- _Your objective_:
Filter the listing below, keeping every line that holds "else".

- _Records for this exercise_:
(** An estimate of a history gives one of each of its parts. *)
Lemma estimateTokens_app_Ok xs ys n :
  estimateTokens this (xs ++ ys) = Ok n <->
  exists nx ny,
    estimateTokens this xs = Ok nx /\ estimateTokens this ys = Ok ny /\ n + 3 = nx + ny.
Proof.
  rewrite estimateTokens_Ok, encodeError_app, tokenCost_app. split.
  - intros [He ->]. destruct (encodeError this xs) eqn:Ex; [discriminate|].
    exists (tokenCost this xs + 3), (tokenCost this ys + 3).
    rewrite !estimateTokens_Ok. repeat split; auto. lia.
  - intros [nx [ny [Hx [Hy Hn]]]]. apply estimateTokens_Ok in Hx, Hy.
    destruct Hx as [-> ->], Hy as [-> ->]. split; [reflexivity|lia].
Qed.

Lemma calculateUsageRatio_Ok ms tokens :
  estimateTokens this ms = Ok tokens ->
  calculateUsageRatio this ms = Ok (occupancy this tokens).
Proof. intros H. unfold calculateUsageRatio. rewrite H. reflexivity. Qed.

Lemma shouldCompact_Ok ms tokens :
  estimateTokens this ms = Ok tokens ->
  shouldCompact this ms = Ok (threshold (options this) <=? occupancy this tokens)%float.
Proof.
  intros H. unfold shouldCompact. rewrite (calculateUsageRatio_Ok _ _ H). reflexivity.
Qed.

Lemma shouldCompact_Thrown ms e :
  estimateTokens this ms = Thrown e -> shouldCompact this ms = Thrown e.
Proof. intros H. unfold shouldCompact, calculateUsageRatio. rewrite H. reflexivity. Qed.

End Tokens.

(** ** Running the primitives *)

Lemma with_arrays_id w : with_arrays w (arrays w) = w.
Proof. destruct w; reflexivity. Qed.

Lemma bind_ret {A B} (a : A) (f : A -> M B) w : (mret a ≫= f) w = f a w.
Proof. reflexivity. Qed.

Lemma bind_liftTry_Ok {A B} (a : A) (f : A -> M B) w : (liftTry (Ok a) ≫= f) w = f a w.
Proof. reflexivity. Qed.

Lemma bind_liftTry_Thrown {A B} e (f : A -> M B) w :
  (liftTry (Thrown e) ≫= f) w = (Throw e, w).
Proof. reflexivity. Qed.

Lemma bind_readArray {B} r v (f : list BaseMessage -> M B) w :
  arrays w !! r = Some v -> (readArray r ≫= f) w = f v w.
Proof. intros H. unfold mbind, M_bind, readArray. rewrite H. reflexivity. Qed.

Lemma bind_newArray {B} v (f : ref -> M B) w :
  (newArray v ≫= f) w = f (length (arrays w)) (with_arrays w (arrays w ++ [v])).
Proof. reflexivity. Qed.

Lemma bind_push {B} r v xs (f : unit -> M B) w :
  arrays w !! r = Some v ->
  (push r xs ≫= f) w = f tt (with_arrays w (<[r := v ++ xs]> (arrays w))).
Proof. intros H. unfold mbind, M_bind, push. rewrite H. reflexivity. Qed.

Lemma bind_slice {B} r v start end_ (f : ref -> M B) w :
  arrays w !! r = Some v ->
  (slice r start end_ ≫= f) w =
  f (length (arrays w)) (with_arrays w (arrays w ++ [slice_list v start end_])).
Proof. intros H. unfold slice, mbind, M_bind, readArray. rewrite H. reflexivity. Qed.

Lemma bind_filterArray {B} p r v (f : ref -> M B) w :
  arrays w !! r = Some v ->
  (filterArray p r ≫= f) w =
  f (length (arrays w)) (with_arrays w (arrays w ++ [List.filter p v])).
Proof. intros H. unfold filterArray, mbind, M_bind, readArray. rewrite H. reflexivity. Qed.

Lemma bind_bind {A B C} (m : M A) (f : A -> M B) (g : B -> M C) w :
  ((m ≫= f) ≫= g) w = (m ≫= fun a => f a ≫= g) w.
Proof.
  unfold mbind, M_bind. destruct (m w) as [[a|e|] w']; reflexivity.
Qed.

Lemma arrays_with_arrays w h : arrays (with_arrays w h) = h.
Proof. reflexivity. Qed.

Lemma with_arrays_twice w h h' : with_arrays (with_arrays w h) h' = with_arrays w h'.
Proof. reflexivity. Qed.

Lemma lookup_past {A} (h more : list A) k : (h ++ more) !! (length h + k) = more !! k.
Proof. rewrite lookup_app_r by lia. f_equal. lia. Qed.

Lemma slice_list_from {A} (l : list A) k :
  k <= length l -> slice_list l (Z.of_nat k) None = drop k l.
Proof.
  intros H. unfold slice_list, relativeIndex.
  destruct (Z.ltb_spec (Z.of_nat k) 0); [lia|].
  rewrite Z.min_l by lia. rewrite Nat2Z.id.
  apply take_ge. rewrite length_drop. lia.
Qed.

Lemma slice_list_split {A} (l : list A) (k : Z) :
  slice_list l 0 (Some k) ++ slice_list l k None = l.
Proof.
  unfold slice_list. set (len := Z.of_nat (length l)).
  assert (0 <= len)%Z as Hlen by (unfold len; lia).
  assert (relativeIndex len 0 = 0%Z) as ->.
  { unfold relativeIndex. simpl. lia. }
  set (j := relativeIndex len k).
  assert (0 <= j <= len)%Z as Hj.
  { unfold j, relativeIndex. destruct (Z.ltb_spec k 0); lia. }
  simpl. rewrite drop_0, Z.sub_0_r.
  rewrite (take_ge (drop _ _)) by (rewrite length_drop; lia).
  apply take_drop.
Qed.

Section Running.

Variable stringify : list ContentItem -> string.
Variable invoke : string -> Try MessageContent.
Variable this : ContextCompactor.

Lemma separateSystem_run messages systemMessages nonSystemMessages :
  messages <> systemMessages ->
  forall rest before acc w fuel,
    arrays w !! messages = Some (before ++ rest) ->
    arrays w !! systemMessages = Some acc ->
    length rest < fuel ->
    run (separateSystem fuel messages systemMessages (length before) nonSystemMessages) w =
    if forallb isSystemMessage rest
    then (Return nonSystemMessages,
          with_arrays w (<[systemMessages := acc ++ rest]> (arrays w)))
    else (Return (length (arrays w)),
          with_arrays w (<[systemMessages := acc ++ leadingSystem rest]> (arrays w)
                         ++ [afterSystem rest])).
Proof.
  intros Hne rest. induction rest as [|m rest IH]; intros before acc w fuel Hm Hs Hf;
    (destruct fuel as [|fuel]; [lia|]); unfold run; simpl separateSystem.
  - rewrite (bind_readArray _ _ _ _ Hm).
    rewrite app_nil_r, Nat.ltb_irrefl, !app_nil_r.
    rewrite list_insert_id by exact Hs. rewrite with_arrays_id. reflexivity.
  - rewrite (bind_readArray _ _ _ _ Hm).
    assert ((length before <? length (before ++ m :: rest))%nat = true) as ->.
    { apply Nat.ltb_lt. rewrite length_app. simpl. lia. }
    rewrite list_lookup_middle by reflexivity.
    simpl forallb. simpl leadingSystem. simpl afterSystem.
    destruct (isSystemMessage m) eqn:Em; simpl andb.
    + rewrite (bind_push _ _ _ _ _ Hs).
      assert (systemMessages < length (arrays w)) as Hlt by (eapply lookup_lt_Some; eauto).
      specialize (IH (before ++ [m]) (acc ++ [m])
                    (with_arrays w (<[systemMessages := acc ++ [m]]> (arrays w))) fuel).
      rewrite length_app in IH. simpl in IH. rewrite Nat.add_1_r in IH.
      unfold run in IH. rewrite IH; clear IH.
      * rewrite !with_arrays_twice, !list_insert_insert_eq, length_insert, <- !app_assoc.
        reflexivity.
      * simpl. rewrite list_lookup_insert_ne by congruence.
        rewrite <- app_assoc. exact Hm.
      * simpl. apply list_lookup_insert_eq. exact Hlt.
      * simpl in Hf. lia.
    + unfold slice. rewrite (bind_readArray _ _ _ _ Hm).
      rewrite slice_list_from by (rewrite length_app; lia).
      rewrite drop_app_length, app_nil_r, list_insert_id by exact Hs. reflexivity.
Qed.

Lemma bind_run {A B} (m : M A) (f : A -> M B) w a w' :
  run m w = (Return a, w') -> (m ≫= f) w = f a w'.
Proof. unfold run, mbind, M_bind. intros ->. reflexivity. Qed.

Lemma insert_past {A} (h more : list A) k x :
  <[length h + k := x]> (h ++ more) = h ++ <[k := x]> more.
Proof. apply insert_app_r. Qed.

Lemma insert_length_app {A} (h more : list A) a x :
  <[length h := x]> (h ++ a :: more) = h ++ x :: more.
Proof. rewrite <- (Nat.add_0_r (length h)), insert_app_r. reflexivity. Qed.

Lemma lookup_length_app {A} (h more : list A) a :
  (h ++ a :: more) !! length h = Some a.
Proof. apply list_lookup_middle. reflexivity. Qed.

Lemma separateRecent_run nonSystemMessages middleMessages recentMessages non w :
  arrays w !! nonSystemMessages = Some non ->
  arrays w !! middleMessages = Some [] ->
  arrays w !! recentMessages = Some [] ->
  nonSystemMessages <> middleMessages ->
  nonSystemMessages <> recentMessages ->
  middleMessages <> recentMessages ->
  let count := preserveRecentCount (options this) in
  let splitIndex := (Z.of_nat (length non) - count)%Z in
  run (separateRecent this nonSystemMessages middleMessages recentMessages) w =
  (Return tt,
   with_arrays w
     (if (count <? Z.of_nat (length non))%Z
      then <[recentMessages := slice_list non splitIndex None]>
             (<[middleMessages := slice_list non 0 (Some splitIndex)]> (arrays w))
           ++ [slice_list non 0 (Some splitIndex); slice_list non splitIndex None]
      else <[recentMessages := non]> (arrays w))).
Proof.
  intros Hn Hmid Hrec Hnm Hnr Hmr count splitIndex.
  set (h := arrays w) in *.
  assert (nonSystemMessages < length h) by (eapply lookup_lt_Some; eauto).
  assert (middleMessages < length h) by (eapply lookup_lt_Some; eauto).
  assert (recentMessages < length h) by (eapply lookup_lt_Some; eauto).
  unfold run, separateRecent. rewrite (bind_readArray _ _ _ _ Hn).
  fold count. fold splitIndex.
  destruct (count <? Z.of_nat (length non))%Z.
  - rewrite (bind_slice _ _ _ _ _ _ Hn). fold h.
    rewrite (bind_readArray (length h) (slice_list non 0 (Some splitIndex)))
      by (simpl; apply lookup_length_app).
    rewrite (bind_push middleMessages [])
      by (simpl; rewrite lookup_app_l; assumption).
    simpl arrays. rewrite with_arrays_twice.
    rewrite (bind_slice nonSystemMessages non).
    2:{ simpl. rewrite list_lookup_insert_ne by congruence.
        rewrite lookup_app_l; assumption. }
    simpl arrays. rewrite with_arrays_twice.
    rewrite (bind_readArray _ (slice_list non splitIndex None))
      by (simpl; apply lookup_length_app).
    unfold push. simpl arrays.
    rewrite !insert_app_l by assumption.
    rewrite <- !app_assoc. simpl app.
    rewrite lookup_app_l by (rewrite length_insert; assumption).
    rewrite list_lookup_insert_ne by congruence.
    rewrite Hrec. unfold with_arrays, set_arrays. simpl.
    rewrite insert_app_l by (rewrite length_insert; assumption).
    reflexivity.
  - rewrite (bind_readArray _ _ _ _ Hn). unfold push. fold h. rewrite Hrec. reflexivity.
Qed.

- _Exercise response_:
    else (Return (length (arrays w)),
      else <[recentMessages := non]> (arrays w))).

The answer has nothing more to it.